I started working on a similarly sized arm. I've got a use-case, long time friends with a glass blower. I was thinking of using it to make faceted glass pendants. They've got a faceting machine but it is manually operated.
The hard part is repeatability. You need tight tolerances and each joint in the arm adds inaccuracy the further you get from the base. If the base has 1mm of wiggle, the 20cm arm has 4mm wiggle at the end, and the arm beyond it has even more.
You also, for faceting purposes, need much finer resolution than an ungeared servo will have. Gearing it is tricky because you want backlash to keep the join tight, but not so much that it has high friction when moving. You don't really want to use a worm gear because they're both slow and overly rigid. So a cycloidal gear is the best bet for the gears in the arm. You also need real servos with some amount of feedback because grabbing at glass is sketchy at best.
I was estimating 1-2k build cost, bulk of that is in the gearboxes.
One thing that is amazing about industrial robots is how rigid they are when at standstill. Breaking systems start to be a challenge too at high speeds and loads.
And once you manage to get the hardware working, getting a kinematic solver to really work is a massive challenge. Tons of edge cases, real-time feedback to handle and the need to balance usability with reliability. That's where robot companies charge a lot, and rightfully so.
Whenever you can avoid building a robot arm and replace it with simpler kinematics, you should. Hats off to you if you build that thing!
Why aren't all these applications that have only recently been examined for automation absolutely flush with cheaper lower axis count robotics, like SCARA or parallel manipulators?

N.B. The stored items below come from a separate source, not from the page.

(* ===== verification/Text.v ===== *)
(** * Text

    What the sources use of Rust strings, over their UTF-8 bytes: validity,
    byte-range slices (which panic off a character boundary), splitting, and
    the decimal and hexadecimal forms of integers. *)
From S2P Require Import Prelude Bytes.
From Stdlib Require String.
Export String.StringSyntax.
#[local] Open Scope Z_scope.

(** A string literal. *)
Definition str (s : String.string) : bytes := String.list_byte_of_string s.
Arguments str s%_string_scope.

(** ** UTF-8 *)

Definition in_range (lo hi : Z) (b : byte) : bool := (lo <=? u8 b) && (u8 b <=? hi).

(** A continuation byte, [10xxxxxx]. *)
Definition is_cont : byte -> bool := in_range 128 191.

(** [std::str::from_utf8]: well-formed UTF-8 (no overlong form, no surrogate,
    nothing past U+10FFFF). *)
Fixpoint utf8_valid (s : bytes) : bool :=
  match s with
  | [] => true
  | b0 :: s1 =>
      if in_range 0 127 b0 then utf8_valid s1
      else if in_range 194 223 b0 then
        match s1 with
        | b1 :: s2 => is_cont b1 && utf8_valid s2
        | _ => false
        end
      else if in_range 224 239 b0 then
        match s1 with
        | b1 :: b2 :: s3 =>
            in_range (if u8 b0 =? 224 then 160 else 128)
                     (if u8 b0 =? 237 then 159 else 191) b1
            && is_cont b2 && utf8_valid s3
        | _ => false
        end
      else if in_range 240 244 b0 then
        match s1 with
        | b1 :: b2 :: b3 :: s4 =>
            in_range (if u8 b0 =? 240 then 144 else 128)
                     (if u8 b0 =? 244 then 143 else 191) b1
            && is_cont b2 && is_cont b3 && utf8_valid s4
        | _ => false
        end
      else false
  end.

(** [str::is_char_boundary]. *)
Definition is_char_boundary (s : bytes) (i : nat) : bool :=
  match s !! i with
  | Some b => negb (is_cont b)
  | None => Nat.eqb i (length s)
  end.

(** [&s[i..j]]: panics unless both ends are in-range character boundaries. *)
Definition str_slice {E} (s : bytes) (i j : nat) : res E bytes :=
  if (i <=? j)%nat && is_char_boundary s i && is_char_boundary s j
  then Ok (take (j - i) (drop i s)) else Panic.

Definition is_ascii (b : byte) : bool := u8 b <? 128.

Lemma ascii_not_cont b : is_ascii b = true -> is_cont b = false.
Proof. unfold is_ascii, is_cont, in_range. lia. Qed.

Lemma ascii_utf8_valid s : forallb is_ascii s = true -> utf8_valid s = true.
Proof.
  induction s as [|b s IH]; [done|]. cbn [forallb]. intros [Hb Hs]%andb_true_iff.
  cbn [utf8_valid]. unfold in_range at 1. unfold is_ascii in Hb.
  pose proof (u8_range b). destruct ((0 <=? u8 b) && (u8 b <=? 127)) eqn:?; [auto|lia].
Qed.

Lemma ascii_boundary s i :
  forallb is_ascii s = true -> (i <= length s)%nat -> is_char_boundary s i = true.
Proof.
  intros Hs Hi. unfold is_char_boundary. destruct (s !! i) as [b|] eqn:E.
  - apply list_elem_of_lookup_2 in E. rewrite forallb_forall in Hs.
    rewrite ascii_not_cont; [done|]. apply Hs. by apply list_elem_of_In.
  - apply lookup_ge_None in E. apply Nat.eqb_eq. lia.
Qed.

Lemma str_slice_ascii {E} s i j :
  forallb is_ascii s = true -> (i <= j <= length s)%nat ->
  str_slice (E:=E) s i j = Ok (take (j - i) (drop i s)).
Proof.
  intros Hs Hij. unfold str_slice. rewrite !ascii_boundary by (done || lia).
  rewrite (proj2 (Nat.leb_le i j)) by lia. done.
Qed.

(** ** Splitting *)

(** [s.split(sep)] for a one-byte separator: always at least one piece. *)
Fixpoint split_on (sep : byte) (s : bytes) : list bytes :=
  match s with
  | [] => [[]]
  | b :: s =>
      if decide (b = sep) then [] :: split_on sep s
      else match split_on sep s with
           | p :: ps => (b :: p) :: ps
           | [] => [[b]]
           end
  end.

(** [s.split_once(sep)]. *)
Fixpoint split_once (sep : byte) (s : bytes) : option (bytes * bytes) :=
  match s with
  | [] => None
  | b :: s =>
      if decide (b = sep) then Some ([], s)
      else match split_once sep s with
           | Some (l, r) => Some (b :: l, r)
           | None => None
           end
  end.

Lemma split_on_nosep sep s : sep ∉ s -> split_on sep s = [s].
Proof.
  induction s as [|b s IH]; cbn; [done|]. rewrite not_elem_of_cons. intros [? ?].
  rewrite decide_False by done. by rewrite IH.
Qed.

Lemma split_on_app sep s t :
  sep ∉ s -> split_on sep (s ++ sep :: t) = s :: split_on sep t.
Proof.
  induction s as [|b s IH]; cbn; [intros _; by rewrite decide_True|].
  rewrite not_elem_of_cons. intros [? ?]. rewrite decide_False by done. by rewrite IH.
Qed.

Lemma split_once_nosep sep s : sep ∉ s -> split_once sep s = None.
Proof.
  induction s as [|b s IH]; cbn; [done|]. rewrite not_elem_of_cons. intros [? ?].
  rewrite decide_False by done. by rewrite IH.
Qed.

Lemma split_once_app sep s t :
  sep ∉ s -> split_once sep (s ++ sep :: t) = Some (s, t).
Proof.
  induction s as [|b s IH]; cbn; [intros _; by rewrite decide_True|].
  rewrite not_elem_of_cons. intros [? ?]. rewrite decide_False by done. by rewrite IH.
Qed.

Lemma split_once_Some sep s l r :
  split_once sep s = Some (l, r) -> s = l ++ sep :: r /\ sep ∉ l.
Proof.
  revert l r; induction s as [|b s IH]; intros l r; cbn; [done|].
  case_decide as Hb.
  - intros [= <- <-]. subst. split; [done|]. apply not_elem_of_nil.
  - destruct (split_once sep s) as [[l' r']|] eqn:E; [|done]. intros [= <- <-].
    destruct (IH _ _ eq_refl) as [-> ?]. split; [done|]. by rewrite not_elem_of_cons.
Qed.

(** ** Hexadecimal *)

(** A lower-case hexadecimal digit. *)
Definition hex_digit (d : Z) : byte :=
  if d <? 10 then byte_of (48 + d) else byte_of (87 + d).

(** [format!("{b:02x}")]. *)
Definition hex_byte (b : byte) : bytes := [hex_digit (u8 b / 16); hex_digit (u8 b mod 16)].

(** [char::to_digit] with radix 16. *)
Definition hex_val (b : byte) : option Z :=
  let x := u8 b in
  if (48 <=? x) && (x <=? 57) then Some (x - 48)
  else if (97 <=? x) && (x <=? 102) then Some (x - 87)
  else if (65 <=? x) && (x <=? 70) then Some (x - 55)
  else None.

Definition plus_sign : byte := byte_of 43.
Definition minus_sign : byte := byte_of 45.

Fixpoint radix_digits (radix : Z) (val : byte -> option Z) (acc : Z) (s : bytes) : option Z :=
  match s with
  | [] => Some acc
  | b :: s =>
      match val b with
      | Some d => radix_digits radix val (acc * radix + d) s
      | None => None
      end
  end.

(** [from_str_radix] of an unsigned [w]-bit type: an optional leading [+], then
    one digit or more, failing when the number does not fit. *)
Definition parse_radix (w radix : Z) (val : byte -> option Z) (s : bytes) : option Z :=
  let digits := match s with b :: s' => if decide (b = plus_sign) then s' else s | [] => s end in
  match digits with
  | [] => None
  | _ =>
      match radix_digits radix val 0 digits with
      | Some n => if n <? 2 ^ w then Some n else None
      | None => None
      end
  end.

Definition u8_from_hex (s : bytes) : option byte := byte_of <$> parse_radix 8 16 hex_val s.

Lemma hex_digit_val d : 0 <= d < 16 -> hex_val (hex_digit d) = Some d.
Proof.
  intros Hd. unfold hex_digit, hex_val.
  destruct (Z.ltb_spec d 10); rewrite u8_byte_of, Z.mod_small by lia; cbn zeta.
  - rewrite (proj2 (Z.leb_le 48 _)), (proj2 (Z.leb_le _ 57)) by lia. f_equal. lia.
  - rewrite (proj2 (Z.leb_gt (87 + d) 57)) by lia. rewrite andb_false_r.
    rewrite (proj2 (Z.leb_le 97 _)), (proj2 (Z.leb_le _ 102)) by lia. f_equal. lia.
Qed.

Lemma hex_digit_u8 d :
  0 <= d < 16 -> 48 <= u8 (hex_digit d) <= 57 \/ 97 <= u8 (hex_digit d) <= 102.
Proof.
  intros Hd. unfold hex_digit.
  destruct (Z.ltb_spec d 10); rewrite u8_byte_of, Z.mod_small by lia; lia.
Qed.

Lemma hex_byte_u8 b c : c ∈ hex_byte b -> 48 <= u8 c <= 57 \/ 97 <= u8 c <= 102.
Proof.
  pose proof (u8_range b). unfold hex_byte.
  rewrite !elem_of_cons. intros [->|[->|[]%elem_of_nil]]; apply hex_digit_u8;
    [split; [apply Z.div_pos|apply Z.div_lt_upper_bound]|apply Z.mod_pos_bound]; lia.
Qed.

Lemma u8_from_hex_byte b : u8_from_hex (hex_byte b) = Some b.
Proof.
  pose proof (u8_range b).
  assert (0 <= u8 b / 16 < 16) by (split; [apply Z.div_pos|apply Z.div_lt_upper_bound]; lia).
  assert (0 <= u8 b mod 16 < 16) by (apply Z.mod_pos_bound; lia).
  unfold u8_from_hex, parse_radix, hex_byte.
  rewrite decide_False.
  - cbn [radix_digits]. rewrite !hex_digit_val by done. cbn [fmap option_fmap option_map].
    replace ((0 * 16 + u8 b / 16) * 16 + u8 b mod 16) with (u8 b)
      by (pose proof (Z.div_mod (u8 b) 16); lia).
    change (2 ^ 8) with 256. rewrite (proj2 (Z.ltb_lt _ _)) by lia. cbn. by rewrite byte_of_u8.
  - intros E. pose proof (hex_digit_u8 (u8 b / 16)) as Hd. rewrite E in Hd.
    change (u8 plus_sign) with 43 in Hd. lia.
Qed.

(** [bytes.iter().map(|b| format!("{b:02x}")).collect()]. *)
Definition to_hex (bs : bytes) : bytes := concat (map hex_byte bs).

Lemma to_hex_cons b bs : to_hex (b :: bs) = hex_byte b ++ to_hex bs.
Proof. done. Qed.

Lemma to_hex_app a b : to_hex (a ++ b) = to_hex a ++ to_hex b.
Proof. unfold to_hex. by rewrite map_app, concat_app. Qed.

Lemma to_hex_length bs : length (to_hex bs) = (2 * length bs)%nat.
Proof. induction bs as [|b bs IH]; [done|]. rewrite to_hex_cons, length_app, IH. cbn. lia. Qed.

Lemma to_hex_u8 bs c : c ∈ to_hex bs -> 48 <= u8 c <= 57 \/ 97 <= u8 c <= 102.
Proof.
  induction bs as [|b bs IH]; [by intros ?%elem_of_nil|].
  rewrite to_hex_cons, elem_of_app. intros [?|?]; eauto using hex_byte_u8.
Qed.

Lemma to_hex_ascii bs : forallb is_ascii (to_hex bs) = true.
Proof.
  apply forallb_forall. intros c Hc%list_elem_of_In%to_hex_u8. unfold is_ascii. lia.
Qed.

#[export] Instance to_hex_inj : Inj (=) (=) to_hex.
Proof.
  intros a b. revert b; induction a as [|x a IH]; intros [|y b]; try done.
  rewrite !to_hex_cons. intros [Hxy Hab]%app_inj_1; [|done].
  assert (Some x = Some y) as [= ->] by (by rewrite <- !u8_from_hex_byte, Hxy).
  f_equal. by apply IH.
Qed.

(** ** Decimal *)

Fixpoint dec_digits (fuel : nat) (n : Z) (acc : bytes) : bytes :=
  match fuel with
  | O => acc
  | S fuel =>
      let acc := byte_of (48 + n mod 10) :: acc in
      if n / 10 =? 0 then acc else dec_digits fuel (n / 10) acc
  end.

(** [n.to_string()] of a non-negative integer. *)
Definition to_dec (n : Z) : bytes := dec_digits (S (Z.to_nat (Z.log2 n))) n [].

(** [n.to_string()] of any integer. *)
Definition int_text (n : Z) : bytes := if n <? 0 then str "-" ++ to_dec (- n) else to_dec n.

Definition dec_val (b : byte) : option Z :=
  let x := u8 b in if (48 <=? x) && (x <=? 57) then Some (x - 48) else None.

(** [s.parse::<u32>().ok()]. *)
Definition parse_u32 (s : bytes) : option Z := parse_radix 32 10 dec_val s.

Definition is_dec_digit (b : byte) : bool := in_range 48 57 b.

Lemma dec_digit_u8 n : 0 <= n -> u8 (byte_of (48 + n mod 10)) = 48 + n mod 10.
Proof. intros. pose proof (Z.mod_pos_bound n 10). rewrite u8_byte_of, Z.mod_small; lia. Qed.

Lemma dec_digits_spec fuel n acc :
  (1 <= fuel)%nat -> 0 <= n < 2 ^ Z.of_nat fuel ->
  exists ds, dec_digits fuel n acc = ds ++ acc
    /\ Forall (fun b => is_dec_digit b = true) ds
    /\ 0 < Z.of_nat (length ds)
    /\ (n = 0 -> length ds = 1%nat)
    /\ (0 < n -> 10 ^ (Z.of_nat (length ds) - 1) <= n)
    /\ n < 10 ^ Z.of_nat (length ds)
    /\ forall a rest, radix_digits 10 dec_val a (ds ++ rest)
                      = radix_digits 10 dec_val (a * 10 ^ Z.of_nat (length ds) + n) rest.
Proof.
  intros Hf. revert n acc. induction fuel as [|fuel IH]; [lia|]. intros n acc Hn. cbn [dec_digits].
  assert (Hd : is_dec_digit (byte_of (48 + n mod 10)) = true).
  { unfold is_dec_digit, in_range. rewrite dec_digit_u8 by lia.
    pose proof (Z.mod_pos_bound n 10). lia. }
  assert (Hv : dec_val (byte_of (48 + n mod 10)) = Some (n mod 10)).
  { unfold dec_val. unfold is_dec_digit, in_range in Hd. rewrite Hd.
    rewrite dec_digit_u8 by lia. f_equal. lia. }
  pose proof (Z.div_mod n 10 ltac:(lia)) as Hdm. pose proof (Z.mod_pos_bound n 10 ltac:(lia)).
  destruct (Z.eqb_spec (n / 10) 0) as [Hz|Hz].
  - exists [byte_of (48 + n mod 10)]. split_and!; cbn -[Z.pow]; try done; try lia.
    + by constructor.
    + intros a rest. rewrite Hv. do 2 f_equal. lia.
  - assert (0 < n / 10) by (pose proof (Z.div_pos n 10); lia).
    destruct fuel as [|fuel]; [cbn in Hn; assert (n / 10 = 0) by (apply Z.div_small; lia); lia|].
    destruct (IH ltac:(lia) (n / 10) (byte_of (48 + n mod 10) :: acc))
      as (ds & -> & Hds & Hlen & _ & Hlo & Hhi & Hrd).
    { rewrite (Nat2Z.inj_succ (S fuel)), Z.pow_succ_r in Hn by lia. lia. }
    exists (ds ++ [byte_of (48 + n mod 10)]). rewrite length_app. cbn [length].
    replace (Z.of_nat (length ds + 1)) with (Z.succ (Z.of_nat (length ds))) by lia.
    rewrite Z.pow_succ_r by lia.
    split_and!; try lia.
    + by rewrite <- app_assoc.
    + apply Forall_app. by repeat constructor.
    + intros _. specialize (Hlo ltac:(lia)).
      replace (Z.succ (Z.of_nat (length ds)) - 1) with (Z.succ (Z.of_nat (length ds) - 1)) by lia.
      rewrite Z.pow_succ_r by lia. lia.
    + intros a rest. rewrite <- app_assoc, Hrd. cbn [app radix_digits]. rewrite Hv.
      f_equal. nia.
Qed.

(** What [to_string] prints: digits only, as many as the number needs, and
    reading them back gives the number. *)
Lemma to_dec_spec n :
  0 <= n ->
  Forall (fun b => is_dec_digit b = true) (to_dec n)
  /\ 0 < Z.of_nat (length (to_dec n))
  /\ (n = 0 -> length (to_dec n) = 1%nat)
  /\ (0 < n -> 10 ^ (Z.of_nat (length (to_dec n)) - 1) <= n)
  /\ n < 10 ^ Z.of_nat (length (to_dec n))
  /\ forall a rest, radix_digits 10 dec_val a (to_dec n ++ rest)
                    = radix_digits 10 dec_val (a * 10 ^ Z.of_nat (length (to_dec n)) + n) rest.
Proof.
  intros Hn. unfold to_dec.
  destruct (dec_digits_spec (S (Z.to_nat (Z.log2 n))) n []) as (ds & -> & ?); [lia| |].
  - split; [done|]. rewrite Nat2Z.inj_succ, Z2Nat.id by apply Z.log2_nonneg.
    destruct (Z.eq_dec n 0) as [->|]; [done|]. apply Z.log2_spec. lia.
  - by rewrite app_nil_r.
Qed.

Lemma to_dec_digits n : 0 <= n -> Forall (fun b => is_dec_digit b = true) (to_dec n).
Proof. intros Hn. by apply (to_dec_spec n Hn). Qed.

Lemma to_dec_nonempty n : 0 <= n -> to_dec n <> [].
Proof. intros Hn E. pose proof (to_dec_spec n Hn) as (_ & Hlen & _). rewrite E in Hlen. cbn in Hlen. lia. Qed.

Lemma to_dec_read n : 0 <= n -> radix_digits 10 dec_val 0 (to_dec n) = Some n.
Proof.
  intros Hn. pose proof (to_dec_spec n Hn) as (_ & _ & _ & _ & _ & H).
  specialize (H 0 []). rewrite app_nil_r in H. rewrite H. cbn. done.
Qed.

Lemma digit_ne_sign b : is_dec_digit b = true -> b <> plus_sign /\ b <> minus_sign.
Proof. intros H. split; intros ->; by vm_compute in H. Qed.

Lemma parse_u32_to_dec n : 0 <= n < 2 ^ 32 -> parse_u32 (to_dec n) = Some n.
Proof.
  intros Hn. unfold parse_u32, parse_radix.
  pose proof (to_dec_read n ltac:(lia)) as Hr. pose proof (to_dec_digits n ltac:(lia)) as Hd.
  pose proof (to_dec_nonempty n ltac:(lia)) as Hne.
  destruct (to_dec n) as [|b s] eqn:E; [done|].
  inversion Hd as [|? ? Hb _]; subst. rewrite decide_False by (by apply digit_ne_sign).
  rewrite Hr. rewrite (proj2 (Z.ltb_lt _ _)) by lia. done.
Qed.

Lemma to_dec_inj n m : 0 <= n -> 0 <= m -> to_dec n = to_dec m -> n = m.
Proof.
  intros Hn Hm E. assert (Some n = Some m) as [= ->]; [|done].
  by rewrite <- (to_dec_read n), <- (to_dec_read m), E.
Qed.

I've done similar projects in the past (robot arms pushing performance limits in the few thousand $ range), and I found pretty good results with stepper motors, and gearboxes with sufficiently low backlash. For reference, these designs got to approx 1mm repeatability with 2.5kg payload at ~80cm reach, meant to model a human arm somewhat.
Here's some specifics if you're interested. Depending on the end effector payload requirements, a mix of NEMA34,24,17 can do this (bigger ones for earlier joints). You can go cycloidal/harmonic gears if you have the budget, otherwise each actuator (motor + driver + gearbox + shaft coupling) would run you something like $100-$200 depending heavily on supplier and exact requirements (+$50 or so for closed-loop systems). So not terrible on the price front. Then for the base joint you'd want some wider cylindrical gearbox that distributes the load across better.
If you're able to work with a machine shop I think you can put together something really high quality. Here's some example design inspirations, some of them even better than what I described I was able to put together as a hobbyist:
> The hard part is repeatability. You need tight tolerances and each joint in the arm adds inaccuracy the further you get from the base. If the base has 1mm of wiggle, the 20cm arm has 4mm wiggle at the end, and the arm beyond it has even more.
Could this be solved by software instead of expensive hardware?
Some idea I had a while ago was to build an arm out of cheap, "wobbly" components for the large-scale movements, but then add some stages at the end that have a small movement range, but can be controlled very precisely.
Finally, add a way to track the deviation of the tool's actual position from the desired position very precisely, maybe with a tool-mounted camera.
Then you could have a feedback loop in software which tracks the tool's deviation from the desired position and uses the "corrective" stages at the end to counteract it.
I'm not sure if this would work, however.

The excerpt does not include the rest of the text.